Ein starkes Innovationsprojekt kann scheitern, wenn der falsche Förderweg gewählt wird. Die häufigsten Fehler sind vorhersehbar:

  1. Alle Innovationsförderungen als gleich zu behandeln und einen allgemeinen Antrag wiederzuverwenden.

  2. Sich bei KMU-innovativ zu bewerben, ohne ein hohes wissenschaftlich-technisches Risiko nachzuweisen.

  3. In Eurostars mit einem schwachen internationalen Konsortium oder unklarem Mehrwert der Partner einzusteigen.

  4. Sich beim EIC Accelerator mit einer Produktgeschichte zu bewerben, aber ohne klare Wachstums-, Investitions- oder Marktgestaltungslogik.

  5. Einem Horizon-Europe-Konsortium beizutreten, ohne eine klar definierte Rolle des KMU zu haben.

  6. Mit Projektarbeiten vor dem zulässigen Zeitpunkt zu beginnen oder mehrere öffentliche Förderquellen ohne beihilferechtliche Prüfung zu kombinieren.

Der letzte Fehler besteht darin, den Arbeitsaufwand der Antragstellung zu unterschätzen. Diese Programme sind keine einfachen Verwaltungsformulare. Sie verlangen Strategie, Nachweise, technische Klarheit, Haushaltsdisziplin und eine überzeugende Verwertungsgeschichte.

Wo eine Fachperson für Fördermittelanträge Mehrwert schafft

Eine Fachperson für Fördermittelanträge kann aus einem schwachen Projekt keine starke Innovation machen. Sie kann aber einem guten Projekt helfen, verständlich, förderfähig und regelkonform zu werden.

Bei KMU-innovativ hilft diese Fachperson, die technische Arbeit in einen strukturierten Forschungs- und Entwicklungsfall zu übersetzen, mit klarer Neuheit, sauber beschriebenen Risiken, stimmigen Arbeitspaketen und einem nachvollziehbaren Verwertungsweg. Bei Eurostars geht es häufig um die Darstellung des Konsortiums, die Abstimmung der Partner, die Bewertungslogik und die Koordination nationaler Fördervoraussetzungen. Beim EIC Accelerator nähert sich die Arbeit stärker der Kommunikation mit Investoren: Marktgestaltung, Geschäftsmodell, Wachstumsschritte, Finanzierungslücke, Wettbewerbsposition und Präsentationsunterlagen. Bei Horizon Europe muss die Fachperson den Ausschreibungstext, die europäische Förderlogik, die Wirkungswege, die Rollen im Konsortium und die Bewertungskriterien verstehen.

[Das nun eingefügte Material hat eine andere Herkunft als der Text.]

(** [savefile] is [None] when the caller leaves the default argument. *)
Definition UIRoot_ui_command_saveconfig (savefile : option string) : M Root unit :=
  let savefile := match savefile with Some f => f | None => default_save_file end in
  let savefile := expanduser env savefile in
  (if String.eqb savefile default_save_file
   then
     let backup_dir := dirname savefile +++ "/backup" in
     w <- get_world ;;
     let backup_name := "saveconfig-" +++ timestamp env (trace w) +++ ".json" in
     let backupfile := backup_dir +++ "/" +++ backup_name in
     load_global "ignored" (suppress_IOError (shutil_copy savefile backupfile)) ;;
     w <- get_world ;;
     let backups := sorted (glob_json (dirname savefile +++ "/backup") (files w)) in
     let files_to_unlink := skipn kept_backups (rev backups) in
     for_each files_to_unlink os_unlink ;;
     log_info ("Last " +++ str_of_nat kept_backups +++ " configs saved in "
               +++ backup_dir +++ ".")
   else ret tt) ;;
  log_info ("Configuration saved to " +++ savefile).

(** [self.assert_admin()]: neither [UIRoot] nor [UINode] defines it, so in
    the program as it stands the attribute is missing ([None]); [Some]
    stands for a base class that would provide the method. *)
Definition assert_admin {Self} : M Self unit :=
  match assert_admin_attr env with
  | Some o => fun st => (o, st)
  | None => raise (AttributeError "assert_admin")
  end.

(** The assignment to [errors] is commented out in the source, so the
    name is looked up in the module. *)
Definition UIRoot_ui_command_restoreconfig
  (savefile : option string) (clear_existing : bool) : M Root unit :=
  let savefile := match savefile with Some f => f | None => default_save_file end in
  assert_admin ;;
  let savefile := expanduser env savefile in
  w <- get_world ;;
  if negb (mem savefile (files w))
  then log_info ("Restore file " +++ savefile +++ " not found")
  else
    UIRoot_refresh ;;
    errors <- load_global "errors" (ret ([] : list string)) ;;
    (match errors with
     | [] => ret tt
     | _ => raise (ExecutionError
                     ("Configuration restored, " +++ str_of_nat (List.length errors)
                      +++ " recoverable errors:" +++ newline
                      +++ String.concat newline errors))
     end) ;;
    log_info ("Configuration restored from " +++ savefile).

(** *** The commands an operator can run *)

Inductive RootCommand : Type :=
| connect (username password address : string)
| disconnect
| refresh
| saveconfig (savefile : option string)
| restoreconfig (savefile : option string) (clear_existing : bool).

Definition run_root_command (c : RootCommand) : M Root unit :=
  match c with
  | connect username password address =>
      UIRoot_ui_command_connect username password address ;; ret tt
  | disconnect => UIRoot_ui_command_disconnect
  | refresh => UIRoot_refresh
  | saveconfig savefile => UIRoot_ui_command_saveconfig savefile
  | restoreconfig savefile clear_existing =>
      UIRoot_ui_command_restoreconfig savefile clear_existing
  end.

Inductive CollectionCommand : Type :=
| coll_refresh
| dc_create (name : string) (description : option string) (local : bool)
| dc_delete (name : string)
| host_create (fuel : nat) (name address password cluster : string)
              (description : option string)
| host_delete (name : string)
| host_deactivate (name : string)
| host_activate (name : string).

(** A command runs on a node whose class defines it; the shell refuses
    the others before any method is called. *)
Definition command_not_found {Self A} : M Self A :=
  raise (ExecutionError "Command not found").

Definition run_collection_command (c : CollectionCommand) : M Collection unit :=
  node <- get_self ;;
  match c, coll_category node with
  | coll_refresh, _ => Collection_refresh env
  | dc_create name description local, Datacenters =>
      UIData_centers_ui_command_create env name description local
  | dc_delete name, Datacenters => UIData_centers_ui_command_delete env name
  | host_create fuel name address password cluster description, Hosts =>
      UIHosts_ui_command_create env fuel name address password cluster description ;;
      ret tt
  | host_delete name, Hosts => UIHosts_ui_command_delete env name
  | host_deactivate name, Hosts => UIHosts_ui_command_deactivate env name
  | host_activate name, Hosts => UIHosts_ui_command_activate env name
  | _, _ => command_not_found
  end.

(** [m] run [n] times in a row; the sequence stops at the first raise. *)
Fixpoint times {Self} (n : nat) (m : M Self unit) : M Self unit :=
  match n with
  | O => ret tt
  | S k => m ;; times k m
  end.

(** The same, where the shell's loop reports a raised error and goes on
    with the next command. *)
Fixpoint times_in_shell {Self} (n : nat) (m : M Self unit) (st : St Self) : St Self :=
  match n with
  | O => st
  | S k => times_in_shell k m (snd (m st))
  end.

(** The child at position [i] replaced. *)
Fixpoint replace_nth {A} (i : nat) (x : A) (l : list A) : list A :=
  match l, i with
  | [], _ => []
  | _ :: l', O => x :: l'
  | y :: l', S j => y :: replace_nth j x l'
  end.

(** The root nodes a run of the shell can produce: from the fresh root, by
    commands on the root and by commands on a collection under it, whatever
    the world is at each command. *)
Inductive reachable : Root -> Prop :=
| reach_init : reachable UIRoot_init
| reach_root :
    forall r w c o st',
      reachable r ->
      run_root_command c (mkSt r w) = (o, st') ->
      reachable (self st')
| reach_child :
    forall r w i node c o st',
      reachable r ->
      nth_error (children r) i = Some node ->
      run_collection_command c (mkSt node w) = (o, st') ->
      reachable (mkRoot (api r) (ip r) (replace_nth i (self st') (children r))).

End RootNode.

(** ** Reading traces *)

(** The calls that change something on the engine. *)
Definition is_mutating (e : Event) : bool :=
  match e with
  | ECall (CAddDataCenter _ _ _) | ECall (CAddHost _ _ _ _ _)
  | ECall (CRemove _ _) | ECall (CActivate _) | ECall (CDeactivate _) => true
  | _ => false
  end.

Definition mutations (t : list Event) : list Event := filter is_mutating t.

Definition is_log (e : Event) : bool :=
  match e with ELog _ => true | _ => false end.

Definition log_lines (t : list Event) : list Event := filter is_log t.

(** What [list(search=filter)[0]] inside the bare [try] gives: the first
    match, or nothing when the call raises, gives [None] or gives an empty
    list. *)
Definition first_match (o : Outcome (option (list Resource))) : option Resource :=
  match o with
  | Returned (Some (x :: _)) => Some x
  | _ => None
  end.

Definition entry_of (cat : Category) (r : Resource) : Entry :=
  mkEntry cat (res_name r) r.

Definition six_categories : list Category :=
  [Datacenters; Clusters; Hosts; Storagedomains; Templates; VMs].

(** An engine whose listings always come back as lists of distinctly
    named objects. *)
Definition listings_ok (env : Env) : Prop :=
  forall past cat,
    exists l, engine env past (CList cat) = Returned (Some l)
              /\ NoDup (map res_name l).


(** The [refresh] of the class of each category. *)
Definition class_refresh (env : Env) (cat : Category) : M Collection unit :=
  match cat with
  | Datacenters => UIData_centers_refresh env
  | Clusters => UIClusters_refresh env
  | Hosts => UIHosts_refresh env
  | Storagedomains => UIStorage_domains_refresh env
  | Templates => UITemplates_refresh env
  | VMs => UIVMs_refresh env
  end.

(** What every [refresh] of a collection has in common: the class of the
    node stays, and the one thing done outside is the listing call. *)
Definition refresh_like (cat : Category) (rf : M Collection unit) : Prop :=
  forall st,
    coll_category (self (snd (rf st))) = coll_category (self st)
    /\ world (snd (rf st)) = record_event (ECall (CList cat)) (world st).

Der beste Zeitpunkt, eine solche Fachperson einzubeziehen, liegt vor der Auswahl des Förderwegs. Wenn sie erst hinzukommt, nachdem das Unternehmen bereits das falsche Programm ausgewählt hat, besteht ein großer Teil der Arbeit nur noch aus Schadensbegrenzung.

Strategische Schlussfolgerung

Deutsche KMU müssen nicht jeder Innovationsausschreibung hinterherlaufen. Sie müssen den Förderweg identifizieren, der zur tatsächlichen Art ihres Projekts passt.

KMU-innovativ ist ein starker Weg für risikoreiche deutsche Forschungs- und Entwicklungsprojekte von KMU in festgelegten Technologiefeldern. Eurostars eignet sich besonders, wenn internationale, von KMU geführte Zusammenarbeit für die Innovation wesentlich ist. Der EIC Accelerator richtet sich an junge Unternehmen und KMU mit Sprunginnovationen, die Wachstumsfinanzierung benötigen und eine starke Investitionslogik vertreten können. Horizon Europe ist der richtige Weg, wenn das KMU innerhalb eines seriösen Konsortiums zu einem konkreten europäischen Forschungs- oder Innovationsthema beitragen kann.

Die praktische Regel ist einfach: Beginnen Sie nicht mit dem Namen des Programms. Beginnen Sie mit der Logik des Projekts. Definieren Sie das technologische Risiko, den Bedarf an Partnerschaften, den Weg zum Markt, den technologischen Reifegrad, das Budget, die Position beim geistigen Eigentum und den Zeitplan. Erst danach sollten Sie das Förderinstrument auswählen.

Für deutsche KMU sind die Möglichkeiten erheblich. Doch der Wettbewerb ist real, und die Anforderungen an Anträge sind hoch. Erfolgreich sind meist nicht die Unternehmen, die sich überall bewerben. Erfolgreich sind diejenigen, die sorgfältig auswählen, früh vorbereiten und einen Antrag erstellen, der von der ersten Seite an zur Logik des Fördergebers passt.